Perhaps trying to keep her lost friendship alive, Lydia starts to mimic things Abbie used to do, including the fainting spells she had been having in class. Fainting turns out to be a highly effective way of escaping the torpor and tyranny of a 1960s English boarding school, and other girls soon follow suit. Like speaking in tongues, the girls' swooning appears to be at once a learned behavior and a genuinely felt, perhaps even spiritual, experience. "It was this...feeling," one girl says of a fall. "I don't remember anything before or after." But the more tedious things get for the girls, the faster their bodies hit the ground. And when a member of the local Women's Circle gives a lecture on Accidents in the Home, they stagger from their seats and drop to the ground in the aisle en masse, in a kind of passive-aggressive rebellion.

That promising premise peters out after Lydia renounces her fainting spells, leaving unexplored her half-baked rebellion and the mystery of why the other girls, almost none of whom develop a distinctive personality over the course of the film, joined in. Instead, the focus shifts to Lydia’s dysfunctional home life. Her relationship with her brother (Joe Cole) is turning incestuous—another way of keeping her friend’s memory alive, since Abbie had sex with him once—and her lifelong rage at her frozen, agoraphobic mother (Maxine Peake) is coming to a boil. It all leads to a melodramatic climax that wraps up Lydia’s explosive acting out in a too-neat package.
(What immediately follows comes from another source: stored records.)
(* ===== verification/KernelMain.v ===== *)
(** * kernel_main from start to the first process

    The start-up, both processes and the entry to user mode, composed. *)

From S2P Require Export CreateProps.

#[local] Open Scope Z_scope.

(** The heap when both processes exist. *)
Definition main_offsets1 : list Z := [128; 8192; 16384; 24576; 32768].
Definition main_offsets2 : list Z := [256; 40960; 49152; 57344; 65536].
Definition main_blocks1 : list BlockList.block :=
  from_option snd [] (alloc_all [7; 13; 13; 13; 13] boot_blocks).
Definition main_blocks2 : list BlockList.block :=
  from_option snd [] (alloc_all [7; 13; 13; 13; 13] main_blocks1).

Lemma main_alloc1 : alloc_all [7; 13; 13; 13; 13] boot_blocks = Some (main_offsets1, main_blocks1).
Proof. by vm_compute. Qed.

Lemma main_alloc2 : alloc_all [7; 13; 13; 13; 13] main_blocks1 = Some (main_offsets2, main_blocks2).
Proof. by vm_compute. Qed.

(** The memory the tables of the two processes will occupy holds no entries that
    are present: directories at 2 and 5, tables at 3, 4, 6 and 7 times 8192. *)
Definition main_clean (m : machine) : Prop :=
  absent m (data 16384) 768 /\ absent m (data 24576) 1024 /\ absent m (data 32768) 1024 /\
  absent m (data 49152) 768 /\ absent m (data 57344) 1024 /\ absent m (data 65536) 1024.

(** The pages of the processes are objects of the final heap. *)
Lemma main_live o :
  o ∈ [16384; 24576; 32768; 49152; 57344; 65536] -> live main_blocks2 (data o) 13.
Proof.
  intros Ho. unfold live. repeat (apply elem_of_cons in Ho as [->|Ho]); [..|by apply elem_of_nil in Ho];
    apply (bool_decide_unpack _); by vm_compute.
Qed.

Lemma alloc_all_headers needs l offs l' a x :
  Forall (Z.le 3) needs -> sizes_ok l -> alloc_all needs l = Some (offs, l') ->
  x ∈ headers a l -> x ∈ headers a l'.
Proof.
  intros Hn. revert l offs; induction Hn as [|need needs Hneed Hn IH]; intros l offs Hok H; cbn in H.
  { by injection H as _ <-. }
  destruct (alloc_blocks need l) as [[o l1]|] eqn:E; [|done]. cbn in H.
  destruct (alloc_all needs l1) as [[os l2]|] eqn:E2; [|done]. cbn in H. injection H as _ <-.
  intros Hx. apply (IH l1 os); [by apply (alloc_blocks_sizes need l o l1)|done|].
  by apply (alloc_headers need l o l1).
Qed.

Lemma main_sizes : sizes_ok boot_blocks /\ sizes_ok main_blocks1 /\ sizes_ok main_blocks2.
Proof. split; [|split]; (apply (bool_decide_unpack (Forall _ _)); by vm_compute). Qed.

(** Their bytes are no headers at any time, and lie in the kernel window. *)
Lemma main_page_bytes o x :
  o ∈ [16384; 24576; 32768; 49152; 57344; 65536] -> data o <= x < data o + 4096 ->
  kernel_window x /\ boot_idt + 2048 <= x /\ (x ∉ headers (start kernel_heap) boot_blocks) /\
  (x ∉ headers (start kernel_heap) main_blocks1) /\ (x ∉ headers (start kernel_heap) main_blocks2).
Proof.
  intros Ho Hx. destruct main_sizes as (S0 & S1 & S2).
  pose proof (main_live o Ho) as Hl.
  assert (x ∉ headers (start kernel_heap) main_blocks2) as H2
    by (apply (live_no_header _ (data o) 13); [done|done|change (2 ^ 13) with 8192; lia]).
  assert (x ∉ headers (start kernel_heap) main_blocks1) as H1.
  { intros Hin. apply H2. eapply alloc_all_headers; [|exact S1|exact main_alloc2|exact Hin].
    by repeat constructor. }
  assert (x ∉ headers (start kernel_heap) boot_blocks) as H0.
  { intros Hin. apply H1. eapply alloc_all_headers; [|exact S0|exact main_alloc1|exact Hin].
    by repeat constructor. }
  assert (16384 <= o <= 65536) as Hr
    by (repeat (apply elem_of_cons in Ho as [->|Ho]; [lia|]); by apply elem_of_nil in Ho).
  unfold kernel_window, boot_idt, data, KERNEL_BASE in *.
  split; [lia|]. split; [lia|]. by split.
Qed.

Lemma absent_pages (m m' : machine) o n :
  o ∈ [16384; 24576; 32768; 49152; 57344; 65536] -> n <= 1024 ->
  (forall x, data o <= x < data o + 4096 -> view m' x = view m x) ->
  absent m (data o) n -> absent m' (data o) n.
Proof. intros Ho Hn Hv. apply absent_ext. intros x Hx. apply Hv. lia. Qed.

(** Both creations, from the state the start-up leaves. *)
Lemma main_creates kernel_memory (m0 : machine) fl :
  kernel_heap_at m0 boot_blocks -> heap_ends m0 7 -> in_kernel m0 ->
  kernel_part (phys m0) (cr3 m0) -> cr3 m0 = kernel_memory - KERNEL_BASE ->
  kernel_memory + 4096 <= start kernel_heap ->
  free_frames m0 (0 :: 4096 :: 8192 :: 12288 :: fl) -> current_process m0 = 0 -> main_clean m0 ->
  exists m1 m2, create_process kernel_memory 0 m0 = Ok m1 /\ create_process kernel_memory 0 m1 = Ok m2 /\
    created m0 m1 0 main_blocks1 [] (data 128) (data 8192) (data 16384) (data 24576) (data 32768) 0 4096 /\
    created m1 m2 0 main_blocks2 [data 128] (data 256) (data 40960) (data 49152) (data 57344) (data 65536)
      8192 12288 /\ free_frames m2 fl /\
    forall o x, o ∈ [16384; 24576; 32768] -> data o <= x < data o + 4096 -> view m2 x = view m1 x.
Proof.
  intros Hh He Hk Hp Hcr Hbelow Hf Hc (C1 & C2 & C3 & C4 & C5 & C6).
  destruct (create_creates kernel_memory 0 m0 boot_blocks 128 8192 16384 24576 32768 main_blocks1 []
    (8192 :: 12288 :: fl) 0 4096) as (m1 & E1 & R1 & Hk1 & Hp1 & Hf1); [|done|].
  { split; [|exact Hf| |by split].
    - split; [exact Hh|exact He|exact main_alloc1|exact Hk|exact Hp|]. rewrite Hcr. lia.
    - split; [done|]. intros p Hin. by apply elem_of_nil in Hin. }
  assert (cr3 m1 = cr3 m0) as Hcr1 by (rewrite (cd_state R1); done).
  assert (forall o x, o ∈ [49152; 57344; 65536] -> data o <= x < data o + 4096 -> view m1 x = view m0 x) as V1.
  { intros o x Ho Hx. destruct (main_page_bytes o x) as (W & _ & _ & N1 & _);
      [rewrite !elem_of_cons in *; tauto|done|].
    assert (49152 <= o <= 65536) as Hr
      by (repeat (apply elem_of_cons in Ho as [->|Ho]; [lia|]); by apply elem_of_nil in Ho).
    apply (cd_view R1); [done|done| |unfold data in *; lia..].
    cbn [app]. intros q Hq. apply list_elem_of_singleton in Hq as ->. unfold payload, data in *.
    change (2 ^ 7) with 128. lia. }
  destruct (create_creates kernel_memory 0 m1 main_blocks1 256 40960 49152 57344 65536 main_blocks2
    [data 128] fl 8192 12288) as (m2 & E2 & R2 & _ & _ & Hf2); [|by rewrite Hcr1|].
  { split; [|exact Hf1|apply R1|].
    - split; [apply R1|apply R1|exact main_alloc2|exact Hk1|exact Hp1|].
      rewrite Hcr1, Hcr. lia.
    - cbn [nth].
      assert (forall o n, o ∈ [49152; 57344; 65536] -> n <= 1024 -> absent m0 (data o) n ->
        absent m1 (data o) n) as Ha.
      { intros o n Ho Hn. apply absent_ext. intros x Hx. apply (V1 o); [done|lia]. }
      split; [|split]; (apply Ha; [by rewrite !elem_of_cons; tauto|lia|done]). }
  exists m1, m2. do 5 (split; [assumption|]).
  intros o x Ho Hx. destruct (main_page_bytes o x) as (W & _ & _ & _ & N2);
    [rewrite !elem_of_cons in *; tauto|done|].
  assert (16384 <= o <= 32768) as Hr
    by (repeat (apply elem_of_cons in Ho as [->|Ho]; [lia|]); by apply elem_of_nil in Ho).
  apply (cd_view R2); [done|done| |unfold data in *; lia..].
  cbn [app]. intros q Hq. unfold payload, data in *. change (2 ^ 7) with 128.
  apply elem_of_cons in Hq as [->|Hq]; [lia|]. apply list_elem_of_singleton in Hq as ->. lia.
Qed.

(** The first user frames. *)
Lemma frames_split k n : 0 < n -> frames k n = 4096 * k :: frames (k + 1) (n - 1).
Proof.
  intros Hn. unfold frames. rewrite <- fmap_cons. f_equal.
  replace n with (Z.succ (n - 1)) at 1 by lia. rewrite seqZ_cons by lia.
  f_equal; f_equal; lia.
Qed.

Lemma first_frames : frames 0 786432 = 0 :: 4096 :: 8192 :: 12288 :: frames 4 786428.
Proof. by rewrite (frames_split 0), (frames_split 1), (frames_split 2), (frames_split 3) by lia. Qed.

(** The first process when the second is there. *)
Lemma first_process_kept (m1 m2 : machine) p st dir t1 t0 a b m hl eip :
  created m m1 eip hl [] p st dir t1 t0 a b -> content_kept m1 m2 p ->
  (forall q x, q = dir \/ q = t1 \/ q = t0 -> q <= x < q + 4096 -> view m2 x = view m1 x) ->
  saved m2 p = initial_context eip /\ fld m2 p o_esp0 = st + 4092 /\
  fld m2 p o_page_directory = dir /\ pstate m2 p = PROCESS_RUNNING /\ two_pages m2 dir t1 t0 a b.
Proof.
  intros R Hk Hv.
  assert (forall off, 0 <= off -> off + 4 <= o_prev -> fld m2 p off = fld m1 p off) as Hf.
  { intros off H0 H1. apply vld_ext. intros x Hx. apply Hk. lia. }
  split; [|split; [|split; [|split]]].
  - rewrite (saved_ext m1); [apply R|]. intros x Hx. apply Hk. unfold o_esp0, o_prev in *. lia.
  - rewrite Hf by by vm_compute. apply R.
  - rewrite Hf by by vm_compute. apply R.
  - etrans; [|apply R]. apply Hk. by right.
  - by apply (two_pages_ext m1); [|apply R].
Qed.

(** What the start-up leaves alone. *)
Lemma main_clean_kept (m m0 : machine) :
  (forall x, kernel_window x -> boot_idt + 2048 <= x ->
     x ∉ headers (start kernel_heap) boot_blocks -> view m0 x = view m x) ->
  main_clean m -> main_clean m0.
Proof.
  intros Hv (C1 & C2 & C3 & C4 & C5 & C6).
  assert (forall o n, o ∈ [16384; 24576; 32768; 49152; 57344; 65536] -> n <= 1024 ->
    absent m (data o) n -> absent m0 (data o) n) as Ha.
  { intros o n Ho Hn. apply (absent_pages m); [done|done|]. intros x Hx.
    destruct (main_page_bytes o x Ho Hx) as (W & B & N & _). by apply Hv. }
  unfold main_clean. split_and!; (apply Ha; [by rewrite !elem_of_cons; tauto|lia|assumption]).
Qed.

(** C1. The kernel runs: kernel_main ends in user mode, in the first of two
    processes.  With its page directory linked page aligned below the heap, and
    from any memory whose byte after the heap is no free block and
    whose words in the place of the page tables are not present, the start-up,
    both creations and the entry to user mode succeed; the processor then runs the
    first process from address 0 on, in its own address space of exactly two
    pages, where it finds its first instructions, with its kernel stack in the
    task state segment, the timer switching, and the second process, ready
    to run in its own address space, next in the ring. *)
Theorem kernel_main_ok kernel_memory gdt_addr tss_addr addr_of m :
  KERNEL_BASE <= kernel_memory -> kernel_memory + 4096 <= start kernel_heap ->
  (4096 | kernel_memory) -> (forall h, 0 <= addr_of h < 2 ^ 32) -> heap_ends m 3 -> main_clean m ->
  let p := data 128 in let q := data 256 in
  exists m', kernel_main kernel_memory gdt_addr tss_addr addr_of m
      = Ok (m', context_of (initial_context 0)) /\
    current_process m' = p /\ ring m' [p; q] /\
    saved m' p = initial_context 0 /\ saved m' q = initial_context 0 /\
    pstate m' p = PROCESS_RUNNING /\ pstate m' q = PROCESS_RUNNING /\
    switching_enabled m' = 1 /\ interrupts m' = true /\
    cr3 m' = data 16384 - KERNEL_BASE /\
    fld m' q o_page_directory = data 49152 /\
    (forall va, 0 <= va < KERNEL_BASE -> walk (phys m') (cr3 m') va = user_space 0 4096 va) /\
    (forall va, 0 <= va < KERNEL_BASE ->
       walk (phys m') (data 49152 - KERNEL_BASE) va = user_space 8192 12288 va) /\
    (forall i, (i < 5)%nat -> phys m' (4096 + PAGE_OFFSET + Z.of_nat i) = nth i first_code 0) /\
    tss (gdt_st m') = <[tss_esp0 := data 8192 + 4092]> (tss (init_gdt gdt_addr tss_addr (gdt_st m))) /\
    kernel_heap_at m' main_blocks2 /\ free_frames m' (frames 4 786428).
Proof.
  intros H0 H1 H2 H3 H4 Hclean p q.
  destruct (kernel_init_runs kernel_memory gdt_addr tss_addr addr_of m H0 H1 H2 H3 H4)
    as (mi & E & Hh & _ & _ & _ & _ & Hk & Hkp & Hf & Hgdt & Hc & _ & _ & He & Hcr & Hv).
  rewrite first_frames in Hf.
  set (m0 := enable_interrupts mi).
  pose proof (main_clean_kept m m0 Hv Hclean) as Hcl.
  destruct (main_creates kernel_memory m0 (frames 4 786428)) as (m1 & m2 & E1 & E2 & R1 & R2 & Hf2 & V);
    [exact Hh|by apply (heap_ends_more m0 3)|exact Hk|exact Hkp|exact Hcr|exact H1|exact Hf|exact Hc|done|].
  destruct (first_process_kept m1 m2 _ _ _ _ _ _ _ _ _ _ R1) as (S1 & T1 & D1 & P1 & Sp1).
  { apply (cd_others R2). by left. }
  { intros r x Hr. destruct Hr as [->|[->| ->]]; apply V; rewrite !elem_of_cons; tauto. }
  assert (current_process m2 = p /\ ring m2 [p; q]) as [Hcp Hring]
    by exact (proj1 (cd_queue R2)).
  set (m3 := enable_switching m2).
  assert (desc_ok (current_process m3)) as Hd.
  { change (desc_ok (current_process m2)). rewrite Hcp. by split; vm_compute. }
  pose proof (enter_current_win m3 Hd) as E3.
  change (current_process m3) with (current_process m2) in E3. rewrite Hcp in E3.
  set (m' := entered m3 p) in *.
  assert (phys m' = phys m2) as Ph by done.
  assert (saved m3 p = initial_context 0) as S3 by (rewrite (saved_same m2); done).
  rewrite S3 in E3.
  assert (cr3 m' = data 16384 - KERNEL_BASE) as C'.
  { change (cr3 m') with (u32 (fld m2 p o_page_directory - KERNEL_BASE)). unfold p. rewrite D1. done. }
  exists m'. split.
  { unfold kernel_main. rewrite (bind_ok _ _ _ E). cbv beta zeta. fold m0.
    rewrite (bind_ok _ _ _ E1). cbv beta. rewrite (bind_ok _ _ _ E2). cbv beta zeta. exact E3. }
  split; [exact Hcp|]. split; [by apply (ring_same m2)|].
  split; [by rewrite (saved_same m2)|]. split; [rewrite (saved_same m2) by done; apply R2|].
  split; [exact P1|]. split; [rewrite (pstate_same m2) by done; apply R2|].
  split; [done|]. split; [done|]. split; [exact C'|].
  split; [rewrite (fld_same m2) by done; apply R2|]. rewrite Ph. split.
  { rewrite C'. intros va Hva. by apply (two_pages_walk m2 _ (data 24576) (data 32768)). }
  split.
  { intros va Hva. by apply (two_pages_walk m2 _ (data 57344) (data 65536)); [apply R2|]. }
  split.
  { intros i Hi. rewrite (cd_high R2).
    - by apply (cd_code R1).
    - unfold PAGE_OFFSET. lia.
    - left. unfold PAGE_OFFSET. lia. }
  split.
  { change (gdt_st m') with (set_tss_stack (fld m2 p o_esp0) (gdt_st m2)). unfold p. rewrite T1.
    rewrite (cd_state R2), (cd_state R1).
    change (gdt_st (set_phys _ _)) with (gdt_st mi). rewrite Hgdt. done. }
  split; [|exact Hf2]. apply (kernel_heap_frame m2); [done|]. apply R2.
Qed.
As such, The Falling can feel oppressively on the nose, as in another scene where a teacher relays a psychologist’s verdict of “hysterical contagion” and then provides the definition of “hysteria,” explaining that the Greeks believed in the destructive power of “the disordered womb.” Still, there’s power in its poetry. No words are either needed or provided when the camera lingers on the frustrated isolation of disempowered middle-aged women like Lydia’s hated mother or a universally scorned teacher, or when it shows girls dropping to the ground and twitching while a heartfelt acoustic song swells on the soundtrack. And if the other girls are underdeveloped as characters, close-ups of several girls’ annoyed, intimidated, or coldly contemptuous faces as the silky-voiced male psychologist quizzes them about their actions suggests the roiling cauldron of conflicted emotions and inchoate anger that probably motivated their weird, wordless rebellion.